Me gusta pensar que somos la generación sin nietos porque si en verdad nos mantenemos en nuestra idea de un futuro sin hijos, también precisamos pensar que no tendremos los desayunos en familia, todos reunidos alrededor de nosotros, unos hermosos abuelitos de muchos nietos. Pero también debemos pensar que no tendremos pretextos para mudarnos de ciudad y dejar a los hijos fuera de la escuela a medio ciclo, o podemos decidir si levantarnos temprano o no los fines de semana sin tener que pensar que estamos dejando a nuestra hija sin ir al parque, o incluso podremos ahorrar todo el dinero que ganemos para pasar una vejez feliz sin tener que ahorrar para la universidad de nuestros chilpayates. Todo tiene sus dos caras, y ésta no es la excepción. Ahora es tu turno para pensar y reflexionar en cuál de los dos escenarios te gustaría estar.

Y no estoy aquí para convencerte de uno u otro camino, simplemente pongo las cartas sobre la mesa y expongo una situación social que es cada vez más frecuente y común en mi círculo de amigos, en los jóvenes adultos que conozco y en las generaciones debajo de mí pues la gran mayoría tenemos algo en común: no deseamos bebés en nuestras vidas. Y al final del día es gusto y decisión de cada quien si quieren ser papás en unos años, ahora o nunca. Y lo que también es cierto son las diferentes aristas de esta misma situación. ¿Cuántas de nosotras no hemos escuchado que aunque sea debemos tener un hijo? ¿cuántos han escuchado que a quién le van a dejar todo lo que acumulen en vida? ¿cuántos de nosotros no hemos sido juzgados por expresar que no queremos hijos? ¿a cuántos los han tomado a la ligera, como si no supieran lo que están diciendo, como si no fuera una decisión tomada en plena conciencia?
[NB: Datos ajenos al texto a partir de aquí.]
(** * AutoDiary firmware (src/main.cpp): request handlers and audio task

    A shallow embedding of the HTTP request handlers, the camera recovery
    path, the SPIFFS snapshot store and the I2S sampling task of
    [src/main.cpp], together with the properties stated about them.

    The firmware talks to collaborators that are not part of the source
    (camera driver, WebServer, SPIFFS, I2S, WiFi).  Their answers are taken
    from a [Hardware] oracle indexed by a call clock, and every call the
    source makes to them is logged as an [event], in program order.
    Serial logging is left out. *)

From Stdlib Require Import ZArith Lia List Bool.
From stdpp Require Import base strings pretty gmap list.
Import ListNotations.

Local Open Scope Z_scope.

(** ** Machine integers *)

(** [unsigned long] and [size_t] are 32 bits wide on the ESP32-S3. *)
Definition ULONG_BITS : Z := 32.
Definition ULONG_MAX : Z := 2 ^ ULONG_BITS - 1.
Definition to_ulong (z : Z) : Z := z mod 2 ^ ULONG_BITS.
Definition to_size_t (z : Z) : Z := z mod 2 ^ ULONG_BITS.

(** ** Configuration constants *)

Definition AUDIO_SAMPLE_RATE : Z := 16000.
Definition AUDIO_BUFFER_SIZE : Z := 512.
Definition AUDIO_CHANNELS : Z := 1.
Definition sizeof_short : Z := 2.

(** [short audio_buffer[AUDIO_BUFFER_SIZE * 2]], seen as bytes. *)
Definition audio_buffer_len : Z := AUDIO_BUFFER_SIZE * 2.
Definition sizeof_audio_buffer : Z := audio_buffer_len * sizeof_short.

Definition ESP_OK : Z := 0.

Inductive framesize_t := FRAMESIZE_VGA | FRAMESIZE_UXGA.
Inductive pixformat_t := PIXFORMAT_JPEG | PIXFORMAT_OTHER.

(** ** Data *)

(** A frame buffer handed out by the camera driver.  [fb_id] names the
    hand-out (the clock value of the [esp_camera_fb_get] call that
    produced it); [len] of the source is the length of [fb_buf]. *)
Record camera_fb_t := {
  fb_id : nat;
  fb_buf : list Byte.byte;
  fb_width : Z;
  fb_height : Z;
  fb_format : pixformat_t
}.

Definition fb_len (fb : camera_fb_t) : Z := Z.of_nat (length (fb_buf fb)).

(** What the driver delivers for one frame. *)
Record frame_data := {
  fd_buf : list Byte.byte;
  fd_width : Z;
  fd_height : Z;
  fd_format : pixformat_t
}.

Inductive json :=
| JString (s : string)
| JBool (b : bool)
| JUInt (n : Z)
| JInt (n : Z).

(** The payload of a response. *)
Inductive body :=
| BText (s : string)
| BBytes (l : list Byte.byte)
| BJson (doc : list (string * json)).

(** State of the FreeRTOS audio task. *)
Inductive task_state := TaskCreated | TaskLooping | TaskDeleted.

(** Calls to the collaborators, in program order. *)
Inductive event :=
| EvCameraInit (err : Z)
| EvCameraDeinit
| EvSensorGet (present : bool)
| EvSetFramesize (fs : framesize_t)
| EvFbGet (fb : option nat)
| EvFbReturn (id : nat)
| EvDelay (ms : Z)
| EvSendHeader (name value : string)
| EvSend (code : Z) (content_type : string) (content : body)
| EvFileOpen (path mode : string) (ok : bool)
| EvFileWrite (path : string) (data : list Byte.byte)
| EvFileClose (path : string)
| EvSpiffsBegin (ok formatted : bool)
| EvWritePeriReg (reg : string) (value : Z)
| EvRestart
| EvI2SBegin (ok : bool)
| EvI2SAvailable (n : Z)
| EvI2SReadBytes (requested got : Z)
| EvTaskDelay (ms : Z)
| EvTaskDelete.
Son muchas preguntas y pocas, vagas y múltiples respuestas. No hay contestaciones buenas o malas puesto que todos venimos de contextos y vidas diferentes. Así como a algunos les puede molestar que no los tomen en serio cuando exponen su falta de anhelo por crear hijos, otros más se pueden sentir atacados precisamente por lo contrario, por desear ser madres o padres jóvenes, por ansiar formar una familia. Para todo hay gustos y siempre ha sido más fácil criticar que intentar comprender. Por eso me motiva exponer esta realidad que se está presentando cada vez más y está alcanzando a un mayor numero de jóvenes mexicanos.
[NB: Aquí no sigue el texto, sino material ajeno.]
(** The SUBACKs among the effects. *)
Definition subacks (tr : list effect) : list effect :=
  List.filter (fun e => match e with Suback _ _ _ => true | _ => false end) tr.

(** The requests of a SUBSCRIBE for the filter [f]. *)
Definition asked (f : string) (reqs : list request) : list request :=
  List.filter (fun e => String.eqb (req_topic e) f) reqs.

(** Hooks that authenticate nobody. *)
Definition deny_connect : hooks :=
  {| authenticate := fun _ _ _ => Verdict false;
     authorizeSubscribe := fun _ _ => Verdict true |}.

(** The object of the client [a] once it has subscribed to [x/#]. *)
Definition subscribed_client : client :=
  Client (Some "a") 10 None (Some 0%nat)
    {[ "x/#" := Subscription 1 (Handler 0 0 "x/#" 1) ]} 32767 ∅ false true true false [].

(** The object of a connection that has been accepted. *)
Definition accepted_client : client :=
  Client None 0 None None ∅ 32767 ∅ false true true false [].

(** [authorizePublish] allows everything, or nothing. *)
Definition allow_all : client -> string -> string -> verdict :=
  fun _ _ _ => Verdict true.

Definition deny_all : client -> string -> string -> verdict :=
  fun _ _ _ => Verdict false.

(** A client that connects with a will. *)
Definition bye : will_packet := Will "gone" "a" 0.

Definition connect_willed : connect_packet := Connect "a" None None 10 (Some bye).

Definition willed : server :=
  run default_hooks (create None) [Accept half; GotConnect 0%nat connect_willed].

Definition willed_client : client :=
  Client (Some "a") 10 (Some bye) (Some 0%nat) ∅ 32767 ∅ false true true false [].

Definition willed_arrivals : list Broker.arrival :=
  [Broker.Of (Accept half); Broker.Of (GotConnect 0%nat connect_willed)].

(** The second connection has connected with the id of the first. *)
Definition displaced : server :=
  run default_hooks first_connected [GotConnect 1%nat connect_a].

(** The client [a] connects and sends a PINGREQ. *)
Definition pinged : list Broker.arrival :=
  [Broker.Of (Accept half); Broker.Of (GotConnect 0%nat connect_a); Broker.GotPingreq 0].

End server_more.

(** * Properties *)

(** ** Strings and the matcher *)

Lemma append_nil (r : string) : ("" ++ r)%string = r.
Proof. reflexivity. Qed.

Lemma append_cons (a : ascii) (p r : string) :
  (String a p ++ r)%string = String a (p ++ r)%string.
Proof. reflexivity. Qed.

Lemma strip_prefix_app (p r : string) : strip_prefix p (p ++ r)%string = Some r.
Proof.
  induction p as [|a p IH]; [reflexivity|].
  rewrite append_cons. simpl. rewrite Ascii.eqb_refl. exact IH.
Qed.

Lemma strip_prefix_Some (p s r : string) :
  strip_prefix p s = Some r -> s = (p ++ r)%string.
Proof.
  revert s. induction p as [|a p IH]; intros s Hs; simpl in Hs.
  - rewrite append_nil. congruence.
  - destruct s as [|b s]; [discriminate|].
    destruct (Ascii.eqb a b) eqn:E; [|discriminate].
    apply Ascii.eqb_eq in E. subst b. rewrite append_cons. f_equal. auto.
Qed.

Lemma append_assoc (a b c : string) :
  ((a ++ b) ++ c = a ++ (b ++ c))%string.
Proof.
  induction a as [|x a IH]; [reflexivity|].
  rewrite !append_cons. now rewrite IH.
Qed.

Lemma format_prefix (cid rest : string) :
  format cid rest = ((cid ++ ":") ++ rest)%string.
Proof. unfold format. now rewrite append_assoc. Qed.

(** The matcher of one pattern that [lookupRetained] builds says whether
    the pattern matches. *)
Lemma single_pattern_match (pattern key : string) :
  (0 <? length (Qlobber.match_ key (Qlobber.add pattern true Qlobber.empty)))%nat
  = Topic.matches pattern key.
Proof.
  unfold Qlobber.match_, Qlobber.add, Qlobber.empty. simpl.
  destruct (Topic.matches pattern key); reflexivity.
Qed.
A éstos los han llamado de diversas formas, millenials que se resisten a tener hijos, generación sin hijos o  DINKS (Double Income No Kids). Es mucho lo que se ha especulado y se ha estudiado sobre ellos. Que son parejas sin hijos que prefieren ahorrar y viajar, que son parejas sin tiempo para procrear, que son mujeres u hombres que prefieren mantenerse sin descendencia, entre muchos otros adjetivos que les han adjudicado. Todo eso es verdad pero también creo que no hay nadie, más que los mismos jóvenes, que sepan lo que realmente quieren en la vida. La parte social y la parte económica son parte de ello pero son aspectos distintos, lo que hay que rescatar es nuestra capacidad y derecho de decisión.

Somos jóvenes pero no somos incapaces, tanto para ser como para no ser padres. Somos jóvenes pero tenemos ideales, metas y aspiraciones a largo plazo. Somos jóvenes pero somos suficientes para tomar nuestras propias decisiones pues nadie mejor que nosotros mismos sabe cuáles son nuestros sueños. Ya sea que tu plan sea formar una familia de dos o de tres o de cinco o de diez, hazlo, pero siempre teniendo en cuenta que cada decisión que tomamos tiene una consecuencia. Que lo que decidamos dejar pasar hoy o lo que preferimos tomar mañana se verá reflejado en nuestra vida en unos años. Ejerce tu derecho a tomar tus propias decisiones y siempre ten en cuenta que ya sea que crezcas rodeado de hijos o de amigos, lo importante es seguir creciendo.